Women's 3000m (Zurich): What a difference five days make, by Alex Mills


One of the best parts of our sport is that the unpredictable happens.

When the pundits say someone is unbeatable, along comes someone who defeats the undefeated.

Such is the case of Almaz Ayana.

Here is a nice take on her 3000 meter victory in Zurich's Letzigrund stadium, penned by Alex Mills

Ayana_Almaz-Zurich15.jpgAlmaz Ayana, photo by PhotoRun.net

Women's 3000m: What a difference five days make.

Almaz Ayana crowned a wonderful week for the newly crown World Champion at 5000 meters.

Ayana, by defeating compatriot Genzebe Dibaba to take the Zurich Diamond League 3000m, in a meeting record 8:22.34, added some fun questions to the rivalry. For this writer, it seemed funny to think how much more attention had been given to her rival this season.
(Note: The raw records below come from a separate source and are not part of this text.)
(** The log is copied; nothing changes it between the opening and the reads. *)
Definition copy_to (output text : bytes) (err : option error) : St Disk unit :=
  do! copyErr := attempt (do! (_, writeErr) := Write output text in
                          match writeErr, err with Some e, _ => raise e | None, Some e => raise e | None, None => ret tt end) in
  do! (copyErr, closeErr) := sync_close output copyErr in
  match copyErr, closeErr with
  | Err e, _ => do! _ := attempt (Remove output) in raise (Errorf_w "write export: %w" e)
  | Ok _, Err e => raise (Errorf_w "close export: %w" e)
  | Ok _, Ok _ => ret tt
  end.

Definition Export (output : bytes) : Method unit :=
  do! metadata := Status in
  if bool_decide (EventFile metadata = []) then lift (fail "there is no session to export")
  else
    do! store := this in
    do! source := lift (sessionPath store (EventFile metadata)) in
    do! absOutput := wrap_error "resolve export path: %w" (lift (Abs output)) in
    if negb (bool_decide (Ext absOutput = str ".yunpinreplay")) then
      lift (fail "export output must use the .yunpinreplay extension")
    else
      do! inside := on_disk (insideGitWorktree absOutput) in
      if inside : bool then lift (fail "export output must be outside every Git worktree")
      else if HasPrefix (absOutput ++ [slash]) (root store ++ [slash]) then
        lift (fail "export output must be outside the live lab root")
      else
        do! (text, err) := wrap_error "open event log: %w" (on_disk (ReadFile source)) in
        do! _ := on_disk (MkdirAll (Dir absOutput)) in
        on_disk (do! _ := wrap_error "create export: %w" (OpenWrite true absOutput) in copy_to absOutput text err).

End store.

(** ** Laboratories *)

Section labs.
Context `{OS : Machine} `{T : TimeFormat} `{LJ : LabJson}.

Definition Init (root : bytes) (now : Z) : St Disk Store :=
  do! abs := safeRoot root in
  do! found := attempt (Stat (Join [abs; manifestName])) in
  match found with
  | Ok _ => lift (fail "Replay Lab is already initialized at this root")
  | Err e =>
      if negb (errors_Is e ErrNotExist) then raise (Errorf_w "inspect lab manifest: %w" e)
      else
        do! _ := wrap_error "create lab root: %w" (MkdirAll (Join [abs; str "sessions"])) in
        do! labID := new_id in
        let manifest := mkManifest manifestVersion labID abs (canonicalUTC now) (str "each_event") in
        do! _ := atomicJSON (Join [abs; manifestName]) (encode_manifest manifest) in
        let metadata := mkMetadata sessionVersion [] disabled [] (canonicalUTC now) [] [] 0 0 [] false in
        do! _ := atomicJSON (Join [abs; activeName]) (encode_metadata metadata) in
        ret (mkStore abs manifest None no_sequence)
  end.

Definition Open (root : bytes) : St Disk Store :=
  do! abs := safeRoot root in
  do! manifest := wrap_error "open lab manifest: %w" (readStrictJSON decode_manifest (Join [abs; manifestName])) in
  if negb (bool_decide (LVersion manifest = manifestVersion)) || negb (validID (LabID manifest))
     || negb (bool_decide (LRoot manifest = abs)) || negb (bool_decide (FsyncPolicy manifest = str "each_event"))
     || negb (isCanonicalUTC (CreatedUTC manifest)) then
    lift (fail "lab manifest identity or version is invalid")
  else ret (mkStore abs manifest None no_sequence).

Definition Clear (root_ : bytes) (confirm : bool) : St Disk unit :=
  if negb confirm then lift (fail "refusing to clear without --confirm")
  else
    do! abs := safeRoot root_ in
    do! symlink := wrap_error "inspect lab root: %w" (Lstat abs) in
    if symlink : bool then lift (fail "refusing to clear a symlinked lab root")
    else
      do! store := wrap_error "refusing to clear an unverified root: %w" (Open abs) in
      if negb (bool_decide (root store = abs)) || negb (bool_decide (LRoot (manifest store) = abs)) then
        lift (fail "lab root identity mismatch")
      else RemoveAll abs.

End labs.
Lemma check_episode_covers st s event new : covers st s -> check_episode s event new = Ok tt -> check_episode st event new = Ok tt.
Proof.
  intros [C1 C2 C3 C4 C5 C6 C7 C8 C9] H. unfold check_episode in *. rewrite C2, C6, C7 in H. apply rbind_Ok in H as ([] & Hs & H).
  replace (match SeenEpisodes st with Some _ => _ | None => Ok tt end) with (Ok tt : result unit); [done|]. symmetry.
  destruct (SeenEpisodes st) as [a|] eqn:Ea; [|done]. destruct (SeenEpisodes s) as [b|] eqn:Eb; [|by destruct C8 as [_ C8]; specialize (C8 eq_refl)].
  cbn in C9. destruct new; [|done]. destruct (bool_decide (EpisodeID event ∈ b)) eqn:Ein; [done|]. bools.
  rewrite bool_decide_false by set_solver. destruct (Z.of_nat (size b) >=? MaxEpisodes) eqn:Em; [done|].
  rewrite Z.geb_leb in *. bools. apply subseteq_size in C9. rewrite (proj2 (Z.leb_gt _ _)); [done|]. lia.
Qed.

Lemma Accept_covers st s event s' :
  covers st s -> Accept s event = Ok s' -> exists st', Accept st event = Ok st' /\ covers st' s'.
Proof.
  intros Hc (session & paused & closed & Hv & Hs & Hep & Hl & ->)%Accept_inv. cbn zeta in *. pose proof (check_episode_covers _ _ _ _ Hc Hep) as Hep'.
  destruct Hc as [C1 C2 C3 C4 C5 C6 C7 C8 C9]. unfold Accept. rewrite Hv. cbn [rbind].
  assert (check_session st event = Ok session) as ->.
  { unfold check_session in *. by rewrite C1, C3, C4, C5 in Hs. }
  cbn [rbind]. rewrite C2 in *. rewrite Hep'. cbn [rbind].
  assert (life_cycle st event (bool_decide (LastEpisodeID st = []) || negb (bool_decide (EpisodeID event = LastEpisodeID st))) = Ok (paused, closed)) as ->.
  { unfold life_cycle in *. by rewrite C3, C6, C7 in Hl. }
  cbn [rbind]. eexists. split; [done|]. split; cbn; try done; destruct (_ || _); try done; cbn; set_solver.
Qed.
Lemma Resume_inv events s now r s' : sound_logs -> lab events s -> Resume now s = (r, s') -> grown events s'.
Proof.
  intros Hsound Hlab H. unfold Resume in H. apply bind_cases in H as [(e & H & _)|(m & s1 & H1 & H)].
  { apply (Status_inv events) in H as [? _]; [by apply grown_same|done]. }
  apply (Status_inv events) in H1 as [Hlab1 _]; [|done].
  destruct (negb _) in H; [unfold raise in H; injection H as <- <-; by apply grown_same|].
  apply bind_cases in H as [(e & [E1 [E2 _]%new_id_inv]%on_disk_inv & _)|(id & s2 & [E1 [E2 _]%new_id_inv]%on_disk_inv & H)].
  all: destruct s1 as [store d]; cbn [fst snd] in *; pose proof (lab_kept _ _ _ _ (same_kept _ _ E2) Hlab1) as Hlab2; rewrite <- E1, <- surjective_pairing in Hlab2.
  - by apply grown_same.
  - eapply append_then_status; [done|exact Hlab2| |exact H]. apply control_typed.
Qed.

(** Reading, reporting and exporting leave the laboratory alone. *)
Lemma status_then_reads {A} (f : SessionMetadata -> St (Store * Disk) A) events s r s' :
  (forall m, reads (f m)) -> lab events s -> bind Status f s = (r, s') -> lab events s'.
Proof.
  intros Hf Hlab H. apply bind_cases in H as [(e & H & _)|(m & [store d] & H1 & H)].
  - by apply (Status_inv events) in H as [? _].
  - apply (Status_inv events) in H1 as [Hlab1 _]; [|done]. apply Hf in H as [E H]. destruct s' as [store' d']. cbn in *. subst store'.
    by eapply lab_kept.
Qed.
(* ===== verification/AgentLock.v ===== *)
(** * The lock of the desktop agent ([desktopagent/process_lock_unix.go],
    [desktopagent/paths_darwin.go], [desktopagent/paths_other.go])

    One agent per user: the loop of [Agent.Run] holds an advisory lock on a file.
    The operating system is the file system of [ReplayDisk], whose calls can
    fail, and the table of the [flock] locks that are held; a lock belongs to the
    opened file it was taken with and ends when that file is closed.  Nobody
    deletes the lock file, so a path stands for one file. *)

From S2P Require Import Prelude Effects Encoding Unicode Crypto ReplayEvent ReplayDisk Agent Runner ReplayStoreFacts.

Definition ErrAlreadyRunning : error := errors_New "YunPin sync agent is already running for this user".

(** ** Paths *)

Record Paths := mkPaths {
  StateDirectory : bytes; EndpointConfigPath : bytes; DatabasePath : bytes; LockPath : bytes; CredentialService : bytes
}.

Definition DefaultProfile : bytes := str "default".

Definition paths_below (state : bytes) : Paths :=
  mkPaths state (Join [state; str "sync.json"]) (Join [state; str "private.db"]) (Join [state; str "agent.lock"])
    (str "io.github.kukuyan.inputmethod.YunPin.sync").

(** On macOS, and on the other Unix systems. *)
Definition DefaultPaths_darwin (UserHomeDir : result bytes) : result Paths :=
  let! home := UserHomeDir in
  Ok (paths_below (Join [home; str "Library"; str "Application Support"; str "YunPin"; str "Sync"])).

Definition DefaultPaths_other (UserConfigDir : result bytes) : result Paths :=
  let! config := UserConfigDir in Ok (paths_below (Join [config; str "yunpin"; str "sync"])).

(** ** The lock *)

(** The disk, the opened file that holds the lock of a path, and the number of
    the next opened file. *)
Record System := mkSystem { disk : Disk; held : gmap bytes nat; next_file : nat }.

(** [file] is [nil] after the release. *)
Record unixProcessLock := mkLock { lock_path : bytes; file : option nat }.

Definition EWOULDBLOCK : error := errors_New "resource temporarily unavailable".

Section lock.
Context `{OS : Machine}.

(** Other errors of [flock], at the calls where they happen. *)
Variable flock_fault : nat -> option error.

Definition in_disk {A} (m : St Disk A) : St System A := fun s =>
  let '(r, d) := m (disk s) in (r, mkSystem d (held s) (next_file s)).

(** [os.OpenFile]: a new opened file. *)
Definition open_lock (path : bytes) : St System nat :=
  do! _ := in_disk (OpenWrite false path) in
  fun s => (Ok (next_file s), mkSystem (disk s) (held s) (S (next_file s))).

(** [flock] with [LOCK_EX|LOCK_NB]. *)
Definition flock_exclusive (path : bytes) (f : nat) : St System unit := fun s =>
  match flock_fault (calls (disk s)) with
  | Some e => (Err e, mkSystem (tick (disk s)) (held s) (next_file s))
  | None =>
      match held s !! Clean path with
      | Some other =>
          if bool_decide (other = f) then (Ok tt, s) else (Err EWOULDBLOCK, mkSystem (tick (disk s)) (held s) (next_file s))
      | None => (Ok tt, mkSystem (tick (disk s)) (<[Clean path := f]> (held s)) (next_file s))
      end
  end.

(** The file does not hold the lock any more. *)
Definition without_lock (path : bytes) (f : nat) (table : gmap bytes nat) : gmap bytes nat :=
  if bool_decide (table !! Clean path = Some f) then delete (Clean path) table else table.

Definition drop_lock (path : bytes) (f : nat) (s : System) : System :=
  mkSystem (disk s) (without_lock path f (held s)) (next_file s).

Definition flock_unlock (path : bytes) (f : nat) : St System unit := fun s =>
  match flock_fault (calls (disk s)) with
  | Some e => (Err e, mkSystem (tick (disk s)) (held s) (next_file s))
  | None => (Ok tt, drop_lock path f (mkSystem (tick (disk s)) (held s) (next_file s)))
  end.

(** Closing ends the lock, whatever it reports. *)
Definition close_lock (path : bytes) (f : nat) : St System unit := fun s =>
  let '(r, s') := in_disk (File_Close path) s in (r, drop_lock path f s').

Definition acquireProcessLock (path : bytes) : St System unixProcessLock :=
  if bool_decide (path = []) || negb (IsAbs path) then lift (fail "agent lock path must be absolute")
  else
    do! _ := wrap_error "create agent state directory: %w" (in_disk (MkdirAll (Dir path))) in
    do! f := wrap_error "open agent lock: %w" (open_lock path) in
    do! locked := attempt (flock_exclusive path f) in
    match locked with
    | Ok _ => ret (mkLock path (Some f))
    | Err e =>
        do! _ := attempt (close_lock path f) in
        if errors_Is e EWOULDBLOCK then raise ErrAlreadyRunning else raise (Errorf_w "acquire agent lock: %w" e)
    end.

(** On every way out of a release [file] is [nil]. *)
Definition Release (lock : option unixProcessLock) : St System unit :=
  match lock with
  | None => ret tt
  | Some l =>
      match file l with
      | None => ret tt
      | Some f =>
          do! err := attempt (flock_unlock (lock_path l) f) in
          do! closeErr := attempt (close_lock (lock_path l) f) in
          match err with Err e => raise e | Ok _ => lift closeErr end
      end
  end.

(** ** One agent at a time *)

(** The locks that agents hold: the path and the opened file. *)
Definition live_lock (l : unixProcessLock) : option (bytes * nat) :=
  match file l with Some f => Some (Clean (lock_path l), f) | None => None end.

(** Agents acquire and release, and an agent that ends loses its opened file. *)
Inductive agents : System -> list (bytes * nat) -> Prop :=
  | agents_none d n : agents (mkSystem d ∅ n) []
  | agents_acquire path s live r s' :
      agents s live -> acquireProcessLock path s = (r, s') ->
      agents s' (match r with Ok l => match live_lock l with Some x => x :: live | None => live end | Err _ => live end)
  | agents_release l s live1 x live2 r s' :
      agents s (live1 ++ x :: live2) -> live_lock l = Some x -> Release (Some l) s = (r, s') -> agents s' (live1 ++ live2)
  | agents_exit path f s live1 live2 :
      agents s (live1 ++ (Clean path, f) :: live2) -> agents (drop_lock path f s) (live1 ++ live2)
  | agents_other s live d : agents s live -> agents (mkSystem d (held s) (next_file s)) live.

(** The table is what the agents hold, and the numbers are used up. *)
Definition consistent (s : System) (live : list (bytes * nat)) : Prop :=
  NoDup (map fst live) /\ (forall path f, held s !! path = Some f <-> (path, f) ∈ live) /\ (forall path f, held s !! path = Some f -> (f < next_file s)%nat).

(** What the calls do to the table. *)
Definition same_table (s s' : System) : Prop := held s' = held s /\ next_file s' = next_file s.

Lemma in_disk_inv {A} (m : St Disk A) s r s' : in_disk m s = (r, s') -> same_table s s'.
Proof. unfold in_disk. destruct (m (disk s)) as [r1 d]. by intros [= _ <-]. Qed.

Lemma close_lock_inv path f s r s' : close_lock path f s = (r, s') ->
  held s' = without_lock path f (held s) /\ next_file s' = next_file s.
Proof.
  unfold close_lock. destruct (in_disk _ s) as [r1 s1] eqn:E. apply in_disk_inv in E as [E1 E2]. intros [= _ <-].
  cbn. by rewrite E1.
Qed.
AyanaLedsDibaba1a-Zurich15.jpgAyana and Dibaba battle over 3000 meters, photo by PhotoRun.net

Coming into the 2015 world championships, it appeared to be only a matter of time until Dibaba was going to make history by winning a historic 1500 & 5000m double. Or, at least that's how the previews were written. Such was her imperious form going into China, the style in which she had defeated Ayana at the Paris Diamond League, and the incredible speed she had shown to break the 1500m world record, that few thought Ayana had much of a chance.

So, once Dibaba had won gold so comfortably in the shorter distance, it was surely a case of how, rather than if, she would take the next title, especially after the turn of pace she had shown to win the metric mile, with the last 800m of her race covered in 1:57.2. The writing was on the wall.

Or was it?

Coming into the 2015 world championships Ayana was carrying the flag for the challengers, the point provers and the underestimated. But should she have been? A world championship bronze medallist two years earlier, she had become third fastest woman of all-time over 5,000m, running 14:14.32 at the Shanghai DL, won the Continental Cup and become African 5K champion in 2014, beating Dibaba in the process, all since Moscow 2013. Her only loss of the season was to Dibaba in Paris and even there she still ran 14:21.97.

Sure, her compatriot had the greater leg speed for a sit and kick race, but what about if it became more tactical?

What if maybe she mixed pace with tactics?

No-one had considered that maybe a combination of both might be possible, when they matched up in China, yet that's what she did. Although Ayana used her tactical savvy to bide her time and allow Dibaba to feel comfortable, she then produced a kick of sorts, striding away with three laps to go. Even so, everyone expected her rival to respond. But, Genzebe Dibaba, couldn't. Too tired from her previous four races at the Bird's Nest Stadium, Dibaba continued to slop backwards with the gap increasing, whilst Ayana just got quicker and quicker. Covering her last 1000 meters in 2:47.58 to Dibaba's lacklustre 2:59.50 that even saw her passed by compatriot Senbere Teferi in the closing stages.

A hard pill to swallow but one Dibaba would be given the opportunity to redeem four days later in Zurich. Only she couldn't. Even when the organisers and Ayana gave her the advantage of a 3K race far more suited to her skill set, Dibaba lost out. This time she was well, and played at her own game as the battle came down to a sprint-off that she lost. As she tried to edge ahead down the back straight she couldn't force her way past her front running rival who surged enough to push forward her prowess. Though it was not totally decisive, she now had the impetus and as they came down the home straight victory was secured with ease.

The challenger was now undoubtably the champion. At least for the time being.

While this is in no way the end one of the best rivalries in running, it certainly puts the ball in Ayana's court as they head into the all important Olympic year. With Dibaba clearly showing a certain fragility at this time of the season once, there must be some hope at least from Ayana's court, that if she goes about attempting WR at the same frequency next season, she will be a similar position in Rio.

Whether she will attempt such an epic double again, however, remains to be seen. Even so, it's great to see predictions go wrong.